Лева убрал виски в бар, поставил рюмки в раковину, вытер стол, и они вышли.
Лева хотел сказать Алику что-нибудь утешительное, но идея Аликовой женитьбы на богатой американке овладела им настолько, что он не мог придумать ничего более утешающего. Он чувствовал также, что идея показалась Алику чем-то обидной, и боялся заговорить об этом снова. Остановившись у подъезда дома, в котором жил Алик, он смог только сказать:
– Испорчены мы все верхним-то образованием, вот что я тебе скажу.
Вернувшись к себе. Лева хотел было продолжить письмо, но, взглянув на него, передумал. Побродил по квартире, потрогал деревянные безделушки на прикроватной тумбочке в спальне, вытер пыль со складного полированного обеденного стола и, усевшись в кресло, включил телевизор. Утром он рассказал Аликову историю жене, вернувшейся с дежурства. Муся подумала и зычно сказала:
– Это с бухты-барахты не решают… Будь любезен, приготовь мне кофе.
Глава о кооперативной квартире, английской мебели и предотъездных разговорах
Любовь Алика к Райке заключалась главным образом в том, что он своей жизни без Райки не представлял. Они были вместе много лет и, с тех пор как однажды ушли с вечеринки у Жоры Сергеева, не расставались. Алик тогда заканчивал университет, а Райка – последний класс. У Алика были нелады с родителями, и некоторое время он жил у Райки. Райкина мама протестовала, но Алик и Райка так вели себя на людях, что придраться было не к чему. Алик умел очаровывать родителей своих девочек: у него был такой милый вид интеллигентного еврейского мальчика из хорошей семьи! После университета Алик отправился в Петрозаводск учителем истории и в течение пяти месяцев каждую субботу приезжал в Ленинград, к Райке. Это было утомительно и неудобно. Они решили пожениться, хотя Райке, увлеченной математической лингвистикой, казалось, что замужество помешает ее занятиям. Она не хотела выходить замуж и потому, что бы па уверена: ее дружеские отношения с Аликом ничем не похожи на то, что она, Райка, называла любовью. Но Алику было кошмарно трудно и тошно в Петрозаводске, другой возможности вернуться в Ленинград у него не было, ему нужно было помочь, и Райка, поддавшись уговорам матери, обеспокоенной «по меньшей мере странной ситуацией», предложила Алику пожениться. Впрочем, они решили ни в коем случае не заводить детей.
Райка всегда была хорошим товарищем, она оказалась и хорошей женой.
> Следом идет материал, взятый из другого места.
(* ===== verification/RateLimitExamples.v ===== *)
(** Rate limiting on concrete inputs. *)
From stdpp Require Import base list gmap strings sorting.
From Stdlib Require Import ZArith Lia.
From S2P Require Import Prelude Utf8 RequestId JsonRpc RateLimit PartitionStoreFacts.
From S2P Require Import SlidingWindow SlidingWindowTheorems SlidingMiddleware.
From S2P Require Import Float64 TokenBucket TokenBucketRate.
From S2P Require Import TokenMiddleware TokenMiddlewareTheorems.

#[local] Ltac zdec := vm_compute; first [reflexivity | discriminate].

(** A clock that ticks once a second. *)
#[local] Instance ex_clock : Clock := {| instant n := from_secs (Z.of_nat n); instant_min := 0 |}.

#[local] Instance ex_clock_laws : ClockLaws.
Proof. split; intros n; unfold instant, instant_min; simpl; unfold from_secs, NANOS; lia. Qed.

(** ** Sliding windows *)

Definition ex_times : list Z := from_secs <$> [0; 0; 1; 10; 11; 11].

Lemma ex_times_sorted : StronglySorted Z.le (0 :: ex_times).
Proof. repeat constructor; vm_compute; discriminate. Qed.

(** Two requests in ten seconds: the first is still in the closed window at ten. *)
Lemma sliding_window_exact_witness :
  limiter_run (SlidingWindowRateLimiter_new 2 10) ex_times = [true; true; false; false; true; true].
Proof.
  destruct (sliding_window_exact (H := ex_clock) 2 10 0 ex_times ltac:(lia) ltac:(lia) ex_times_sorted ltac:(zdec)) as [H _].
  rewrite H. vm_compute. reflexivity.
Defined.

Definition ex_limiter : SlidingWindowRateLimiter := set_requests [0; 0] (SlidingWindowRateLimiter_new 2 10).

Lemma ex_limiter_tracks : tracks ex_limiter [0; 0] 0.
Proof.
  split.
  - exists 0. split; [lia|]. vm_compute. reflexivity.
  - repeat constructor; lia.
  - repeat constructor; vm_compute; discriminate.
  - intros a. unfold during, zlen. pose proof (length_filter (λ x, a <= x <= a + from_secs (window_seconds ex_limiter)) [0; 0]) as Hl.
    simpl in Hl |- *. lia.
Qed.

Lemma sliding_retry_suffices_witness :
  is_allowed (is_allowed_with_retry_at ex_limiter (from_secs 11)).1 = true.
Proof.
  destruct (sliding_retry_suffices (H := ex_clock) ex_limiter [0; 0] 0 (from_secs 3) 7001 ex_limiter ex_limiter_tracks
    ltac:(vm_compute; discriminate) ltac:(vm_compute; discriminate) ltac:(vm_compute; reflexivity)
    ltac:(vm_compute; discriminate) ltac:(vm_compute; reflexivity) ltac:(vm_compute; reflexivity)) as [H _].
  apply H. vm_compute. discriminate.
Defined.

Definition ex_sliding : SlidingWindowRateLimitingMiddleware unit := (Sliding_new 1 10).1.1.
Definition ex_key : Sha256Digest := [7].

Definition ex_sliding_new : Shared SlidingWindowRateLimiter :=
  {| limiters := PartitionStore_new; overflow_limiter := fresh_limiter ex_sliding;
     global_limiter := None; ticks := 0 |}.

Definition ex_sliding_first : RateLimitAdmission * Shared SlidingWindowRateLimiter :=
  match is_request_allowed_with_retry ex_sliding ex_key ex_sliding_new with
  | (Ok a, s) => (a, s)
  | (_, s) => (Rejected 0, s)
  end.

Definition ex_history : list Admission := observe ex_key ex_sliding_first.1 ex_sliding_first.2.

Lemma ex_sliding_served : served ex_sliding ex_sliding_first.2 ([] ++ ex_history).
Proof. apply (served_request _ ex_sliding_new); [apply served_new|]. vm_compute. reflexivity. Qed.

Lemma sliding_partitions_bounded_witness :
  windows_ok (window ex_sliding) 1 (dedicated_log ex_key ex_history) ∧ dedicated_log ex_key ex_history = [from_secs 1].
Proof.
  split; [|vm_compute; reflexivity].
  exact (proj1 (sliding_partitions_bounded ex_sliding ltac:(zdec) ltac:(zdec) ltac:(zdec)
    _ _ ex_sliding_served) ex_key).
Defined.

(** The second request of the key is refused. *)
Lemma sliding_middleware_decides_witness :
  ∃ a s', is_request_allowed_with_retry ex_sliding ex_key ex_sliding_first.2 = (Ok a, s') ∧ is_allowed a = false.
Proof.
  destruct (sliding_middleware_decides ex_sliding ltac:(zdec) ltac:(zdec) ltac:(zdec)
    _ _ ex_key ex_sliding_served) as (a & s' & n & Hrun & _).
  exists a, s'. split; [exact Hrun|]. vm_compute in Hrun. injection Hrun as <- _. reflexivity.
Defined.

Lemma reclaim_frees_reset_lru_witness :
  ∃ s', reclaim_oldest_if (E := McpError) (from_secs 100) (mw_partition_idle_ttl ex_sliding) window_is_reset
    ex_sliding_first.2 = (Ok false, s') ∧ store_dom s' = store_dom ex_sliding_first.2.
Proof.
  destruct (reclaim_frees_reset_lru ex_sliding ltac:(zdec) ltac:(zdec) ltac:(zdec)
    _ _ (from_secs 100) ex_sliding_served) as (b & s' & Hrun & Hb).
  assert (b = false) as -> by (vm_compute in Hrun; by injection Hrun).
  exists s'. split; [exact Hrun|exact (proj1 Hb)].
Defined.

Definition ex_sha256 (input : list Z) : Sha256Digest := replicate 32 (zlen input `mod` 256).

Definition ex_call : JsonRpcRequest unit := JsonRpcRequest_new (chars_of "tools/call") None (Number 1).

Lemma sliding_on_request_correct_witness :
  ∃ key a s', request_partition_key ex_sha256 (mw_get_client_id ex_sliding) ex_call = Ok key ∧
    is_request_allowed_with_retry ex_sliding key ex_sliding_first.2 = (Ok a, s') ∧ a = Allowed ∧
    on_request ex_sha256 ex_sliding true true ex_call ex_sliding_first.2 = (Ok Continue, s').
Proof.
  pose proof (sliding_on_request_correct ex_sliding ltac:(zdec) ltac:(zdec) ltac:(zdec)
    ex_sha256 true true ex_call _ _ ex_sliding_served) as H.
  destruct (on_request ex_sha256 ex_sliding true true ex_call ex_sliding_first.2) as [o s'].
  destruct (request_partition_key ex_sha256 (mw_get_client_id ex_sliding) ex_call) as [key|e| |] eqn:Hkey;
    [|vm_compute in Hkey; discriminate Hkey..].
  destruct H as (a & Hrun & _ & Ho). exists key, a, s'. split; [reflexivity|]. split; [exact Hrun|].
  vm_compute in Hkey. injection Hkey as <-.
  assert (a = Allowed) as -> by (vm_compute in Hrun; by injection Hrun). rewrite Ho. split; reflexivity.
Defined.

Lemma partition_key_correct_witness :
  rate_limit_method_partition ex_sha256 (replicate 32 0) (chars_of "ping") =
    Ok (ex_sha256 (partition_input (replicate 32 0) (chars_of "ping"))).
Proof.
  destruct (partition_key_correct ex_sha256 (replicate 32 0) (chars_of "ping") ltac:(zdec)) as [H _].
  rewrite H. vm_compute. reflexivity.
Defined.

(** ** Token buckets *)

Definition ten : f64 := Fin (10 * F64.one).

Lemma ten_valid : f64_valid ten.
Proof. exact (representable_uint 10 ltac:(lia)). Qed.

Definition ex_bucket : TokenBucketRateLimiter := TokenBucket_new_at 2 ten 0.

Lemma ex_bucket_ok : bucket ex_bucket (10 * F64.one) (2 * F64.one).
Proof.
  destruct (bucket_new 2 ten 0 ten_valid ltac:(lia)) as (r & Hr & Hb & _ & Hc).
  assert (r = 10 * F64.one) as -> by (vm_compute in Hr; injection Hr as <-; vm_compute; reflexivity).
  replace (2 * F64.one) with (capacity ex_bucket * F64.one) by (f_equal; vm_compute; reflexivity). exact Hb.
Qed.

Lemma token_bucket_bounded_witness :
  ∃ k1, (available_tokens_at 5 ex_bucket).1 = Fin k1 ∧ k1 <= 2 * F64.one.
Proof.
  destruct (token_bucket_bounded 2 ten 0 ex_bucket _ _ 1 5 ten_valid ltac:(lia) ex_bucket_ok
    ltac:(split; vm_compute; discriminate)) as [_ (k1 & Hb & Hk & _)].
  exists k1. split; [exact Hk|]. exact (bucket_full _ _ _ Hb).
Defined.

Lemma token_burst_exact_witness : (bucket_run ex_bucket [0; 0; 0; 0]).1 = [true; true; false; false].
Proof.
  destruct (token_burst_exact 2 ten 0 [0; 0; 0; 0] ten_valid ltac:(lia) ltac:(repeat constructor; lia)) as [H Hc].
  exact H.
Defined.

(** Ten requests per second for one second, from a bucket of two: the bound is
    twelve, up to rounding. *)
Lemma token_rate_bound_witness :
  2 ^ 211 * 1000000000 * (admitted (bucket_run ex_bucket (replicate 20 0 ++ replicate 20 NANOS)).1 * F64.one) <=
    2 ^ 211 * 1000000000 * (12 * F64.one) + 2 ^ 211 * 1000000000 * (F64.one / 2 ^ 40).
Proof.
  pose proof (token_rate_bound 2 ten 0 (replicate 20 0 ++ replicate 20 NANOS) ten_valid ltac:(lia)
    ltac:(apply Forall_app; split; apply Forall_replicate; vm_compute; reflexivity)) as H.
  cbv zeta in H. fold ex_bucket in H. destruct (bucket_run ex_bucket (replicate 20 0 ++ replicate 20 NANOS)) as [oks l'].
  destruct H as (r & Hr & Hlast & H).
  assert (r = 10 * F64.one) as -> by (vm_compute in Hr; injection Hr as <-; vm_compute; reflexivity).
  rewrite Hlast in H. eapply Z.le_trans; [exact H|]. vm_compute. discriminate.
Defined.

Lemma default_burst_capacity_correct_witness : default_burst_capacity ten = 20.
Proof.
  unfold ten. rewrite (default_burst_capacity_correct (10 * F64.one) ten_valid). vm_compute. reflexivity.
Defined.

Definition ex_token : RateLimitingMiddleware unit := (with_burst_capacity 2 0 (RateLimiting_new ten 0)).1.

Lemma ex_token_valid : f64_valid (max_requests_per_second ex_token).
Proof. exact ten_valid. Qed.

Definition ex_token_new : Shared TokenBucketRateLimiter :=
  {| limiters := PartitionStore_new; overflow_limiter := fresh ex_token 0; global_limiter := None; ticks := 0 |}.

Definition ex_token_first : RateLimitAdmission * Shared TokenBucketRateLimiter :=
  match get_or_create_limiter_with_retry_at ex_token ex_key 0 ex_token_new with
  | (Ok a, s) => (a, s)
  | (_, s) => (Rejected 0, s)
  end.

Definition ex_answers : list Answer := [answer_of ex_key 0 ex_token_first.1 ex_token_first.2].

Lemma ex_token_served : token_served ex_token 0 0 ex_token_first.2 ([] ++ ex_answers).
Proof.
  apply (token_served_request _ _ 0 ex_token_new); [apply token_served_new|lia|vm_compute; reflexivity|].
  vm_compute. reflexivity.
Qed.

Lemma token_partitions_bounded_witness :
  rate_ok ex_token 1 (bucket_log ex_key ex_answers) ∧ bucket_log ex_key ex_answers = [(0, true)].
Proof.
  split; [|vm_compute; reflexivity].
  exact (proj1 (token_partitions_bounded ex_token ex_token_valid ltac:(zdec) ltac:(zdec)
    _ _ _ _ ex_token_served) ex_key).
Defined.

Lemma token_eviction_unobservable_witness :
  ∃ a s', get_or_create_limiter_with_retry_at ex_token ex_key 0 ex_token_first.2 = (Ok a, s') ∧ is_allowed a = true.
Proof.
  destruct (token_eviction_unobservable ex_token ex_token_valid ltac:(zdec) ltac:(zdec)
    _ _ 0 _ _ ex_key ex_token_served ltac:(lia) ltac:(vm_compute; reflexivity)) as (a & s' & l & Hrun & _).
  exists a, s'. split; [exact Hrun|]. vm_compute in Hrun. injection Hrun as <- _. reflexivity.
Defined.

Lemma token_on_request_correct_witness :
  ∃ key a s', request_partition_key ex_sha256 (get_client_id ex_token) ex_call = Ok key ∧
    get_or_create_limiter_with_retry_at ex_token key 0 ex_token_first.2 = (Ok a, s') ∧ a = Allowed ∧
    on_request_at ex_sha256 ex_token true true ex_call 0 ex_token_first.2 = (Ok Continue, s').
Proof.
  pose proof (token_on_request_correct ex_token ex_token_valid ltac:(zdec) ltac:(zdec)
    ex_sha256 true true ex_call _ _ 0 _ _ ex_token_served ltac:(lia) ltac:(zdec)) as H.
  change (F64.leb (max_requests_per_second ex_token) (Fin 0) || (burst_capacity ex_token =? 0)) with false in H.
  change (global_limit ex_token) with false in H.
  destruct (on_request_at ex_sha256 ex_token true true ex_call 0 ex_token_first.2) as [o s'].
  destruct (request_partition_key ex_sha256 (get_client_id ex_token) ex_call) as [key|e| |] eqn:Hkey;
    [|vm_compute in Hkey; discriminate Hkey..].
  destruct H as (a & Hrun & _ & Ho). exists key, a, s'. split; [reflexivity|]. split; [exact Hrun|].
  vm_compute in Hkey. injection Hkey as <-.
  assert (a = Allowed) as -> by (vm_compute in Hrun; by injection Hrun). rewrite Ho. split; reflexivity.
Defined.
Сначала они поселились у Райкиной мамы, а потом, примерно через год, когда появилась возможность строить кооперативные квартиры, Райка ухитрилась обегать достаточное количество родственников, друзей и знакомых и раздобыть деньги для первого взноса. Помогли и Аликовы родители, и Райкина мама, так что через год с небольшим Алик и Райка оказались счастливыми обладателями двухкомнатной квартиры недалеко от центра. Квартира довольно скоро была красиво обставлена: Райка двинула в бой ряды своих знакомых, которые помогли ей достать не только холодильник, миксер и финскую плитку для кухни и ванной, но и старинную мебель, недорогую и красивую.
Хозяйственные заботы не утомляли Райку, а развлекали и веселили. Ей было в большое удовольствие приобретать красивые и удобные вещи, расставлять их в квартире, устраивать кабинет для Алика, раскладывать книжки по полкам старого красного дерева, покупать и развешивать яркие занавеси, разыскивать кресло с резьбой, которое должно было гармонично сочетаться с бледно-зеленым немецким ковром во всю комнату. Алик принимал в этих делах самое активное участие: ездил занимать очередь, ходил с Райкой по комиссионкам, обсуждал, где что поставить и что купить. Он изображал, конечно, некоторое безразличие и пренебрежение, но с большим наслаждением усаживался в удобное вертящееся кресло за письменный стол, сделанный под «чиппендейль».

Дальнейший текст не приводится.